Data items:
--------

(* ===== verification/TunnelWitnesses.v ===== *)
(** * TunnelWitnesses: the theorems on the tunnel's composition, the service's
    status and the set-up, applied to concrete inputs *)

From S2P Require Import Prelude Effects GoText Strconv Url ApiTypes World KubeLib DockerHostClient ServiceController ServiceStatus TunnelServer TunnelClient Gateway TunnelConnect Cli TunnelEndToEnd Manager Samples.
From Stdlib Require Import Ascii.

Open Scope Z_scope.

(** No host in square brackets is accepted. *)
Definition no_literals : IPLiterals := fun _ => Err (new_error "invalid host").
#[local] Existing Instance no_literals.

(** ** The client *)

(** A network on which the server answers, accepts the streams of its state, and
    then closes the session. *)
Definition client_net (R : Set) (e : net_event R) (streams : list nat) : R * list nat :=
  match e in net_event R return R * list nat with
  | WSDial _ => (Ok 3%nat, streams)
  | ClientSession _ => (Ok 4%nat, streams)
  | Accept _ =>
      match streams with
      | [] => (Err (new_error "session shutdown"), [])
      | s :: rest => (Ok s, rest)
      end
  | e => (down _ e, streams)
  end.

Definition web : DockerService := sample_service [dockerServiceFinalizer] None "web".
Definition web_url : string := tunnel_server_url (server_name web) (ds_Namespace web).
Definition odd_token : string := "a/b+c d%&=~".
Definition web_connect : string := client_connect_url "node-1" web_url odd_token.
Definition web_client : Client := NewClient web_connect odd_token.
Definition web_served := exec client_net (connectAndServe 5 web_client) [7%nat; 8%nat].
Definition web_dialed : string :=
  "ws://node-1:30000/ws?target=ws%3A%2F%2Ftunnel-web.default.svc%3A8081%2Fws&token=a%2Fb%2Bc+d%25%26%3D~".

Lemma client_reaches_server_witness :
  exists listenAddr srv u presented,
    runTunnelCLI (tail (server_args web odd_token)) = RunServer listenAddr ":8081" srv /\
    Parse web_dialed = Ok u /\ url_Host u = "node-1:30000" /\
    authorized (authToken srv) presented = true.
Proof.
  destruct (client_reaches_server web "node-1" "img" odd_token 5 web_served.2 web_served.1.1 web_dialed)
    as (listenAddr & srv & u & presented & H1 & _ & H2 & _ & H3 & _ & _ & _ & H4).
  - by vm_compute.
  - by vm_compute.
  - by vm_compute.
  - by apply exec_runs.
  - vm_compute. by left.
  - by exists listenAddr, srv, u, presented.
Defined.

Lemma client_closes_what_it_opens_witness :
  collect released web_served.2 = rev (collect acquired web_served.2) /\
  collect acquired web_served.2 = [Connection 3; Session 4] /\
  collect handled web_served.2 = [7%nat; 8%nat].
Proof.
  destruct (client_closes_what_it_opens 5 web_client web_served.2 web_served.1.1) as (r & E & _ & H);
    [by apply exec_runs |].
  assert (exists e, r = Some e) as [e ->] by (vm_compute in E; injection E as <-; by eexists).
  split; [exact H | by vm_compute].
Defined.

Definition patient := exec client_net (TunnelConnect.Start 3 5 web_client) [7%nat].

Lemma client_keeps_dialing_witness :
  patient.1.1 = Val tt /\
  collect paced patient.2 = concat (replicate 3 [inl web_dialed; inr (5 * Second)]).
Proof.
  split; [| by vm_compute].
  by destruct (client_keeps_dialing 3 5 web_client patient.2 patient.1.1) as [? _]; [apply exec_runs |].
Defined.

Definition fed := exec (feed (fun _ => Ok 5%nat)) (handleStream 0) ["a"; ":"; "1"; chr 10; "x"]%char.

Lemma handleStream_ends_witness :
  fed.1.1 = Val tt /\ collect stream_closed fed.2 = [0%nat].
Proof.
  destruct (handleStream_ends 0 0 fed.2 fed.1.1) as (_ & ? & _ & t & -> & E); [by apply exec_runs |].
  by rewrite collect_app, E.
Defined.

(** ** The gateway *)

Definition inbound : Request :=
  received (mkURL "ws" "" None "node-1:30000" "/ws" "" false false
    "target=ws%3A%2F%2Ft.n.svc%3A8081%2Fws%3Fa%3D1&token=secret" "" "").

Definition inbound_target : URL := mkURL "ws" "" None "t.n.svc:8081" "/ws" "" false false "a=1" "" "".
Definition untargeted : Request := received (mkURL "http" "" None "g" "/" "" false false "x=1" "" "").

Lemma gateway_forwards_witness :
  url_Host (req_URL (Director inbound)) = "t.n.svc:8081" /\
  url_Scheme (req_URL (Director inbound)) = "http" /\
  values_Get "token" (Query (req_URL (Director inbound))) = "secret"%stdpp /\
  Director untargeted = untargeted.
Proof.
  destruct (gateway_forwards inbound) as [_ Hf].
  destruct (Hf inbound_target) as (Hh & _ & Hws & _ & _ & _ & _ & Hq & _).
  - by vm_compute.
  - left. exists inbound_target. split_and!; by vm_compute.
  - destruct Hq as [_ Ht]; [by vm_compute |]. split; [exact Hh |]. split; [by apply Hws |].
    split; [rewrite Ht; by vm_compute |].
    apply (gateway_forwards untargeted). left. by vm_compute.
Defined.

(** ** Reloads *)

Definition pods_world : forall R, event R -> option R :=
  sample_world (objects_scene []).
Definition reload_trace : list (obs event) :=
  trace_in pods_world (triggerTunnelReload "default" "tunnel-web" "10.0.0.1:80,10.0.0.2:80").

Definition pods_listed (o : obs event) : option (result (list Pod)) :=
  match o with
  | Obs e r =>
      match e in event R return R -> option (result (list Pod)) with KListPods _ _ => Some | _ => fun _ => None end r
  end.


(** ** The status of a service *)

Definition web_world : forall R, event R -> option R :=
  fun R e =>
    match e in event R return option R with
    | DContainerInspect _ _ => Some (Err docker_gone)
    | KGet KDockerContainer _ => Some (Ok (sample_child "web" 0))
    | e => sample_world (objects_scene []) _ e
    end.


(** ** The set-up *)

(** Every call of the set-up succeeds, the manager being the seventh object. *)
Definition setup_ok (R : Set) (e : setup_event R) (s : unit) : R * unit :=
  match e in setup_event R return R * unit with
  | NewWebhookServer _ => (1%nat, s)
  | NewManager _ => (Ok 7%nat, s)
  | GetConfig => (Ok tt, s)
  | Complete _ _ => (Ok tt, s)
  | AddHealthzCheck _ _ => (Ok tt, s)
  | AddReadyzCheck _ _ => (Ok tt, s)
  | StartManager _ => (Ok tt, s)
  end.
Definition set_up := exec setup_ok (run_operator operator_flags) tt.

Lemma manager_starts_complete_witness :
  collect registered set_up.2 = (fun w => (7%nat, w)) <$> controllers.
Proof.
  destruct (manager_starts_complete operator_flags set_up.2 set_up.1.1) as [Hs _]; [by apply exec_runs |].
  apply (Hs 7%nat). vm_compute. by left.
Defined.

Definition zap_kinds : gmap string flag_kind :=
  {[ "zap-devel" := BoolFlag; "kubeconfig" := StringFlag ]}%stdpp.
Definition zap_flags : gmap string string := {[ "zap-devel" := "true"; "kubeconfig" := "" ]}%stdpp.
Definition operator_args : list string :=
  ["manager"; "--leader-elect"; "-zap-devel=false"; "--health-probe-bind-address"; ":9090"].

Lemma secure_by_default_witness :
  exists values, main zap_kinds zap_flags operator_args = OperatorProcess values /\
    mo_Filter (metrics_options values) = true /\ flag_value values "health-probe-bind-address" = ":9090"%stdpp.
Proof.
  eexists. split; [vm_compute; reflexivity |]. split; [| by vm_compute].
  eapply (secure_by_default zap_kinds zap_flags operator_args); [vm_compute; reflexivity |].
  repeat constructor.
Defined.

--------

### Work item
Please give the number of lines above that include the string "kubeconfig", with nothing added.

### Final answer
2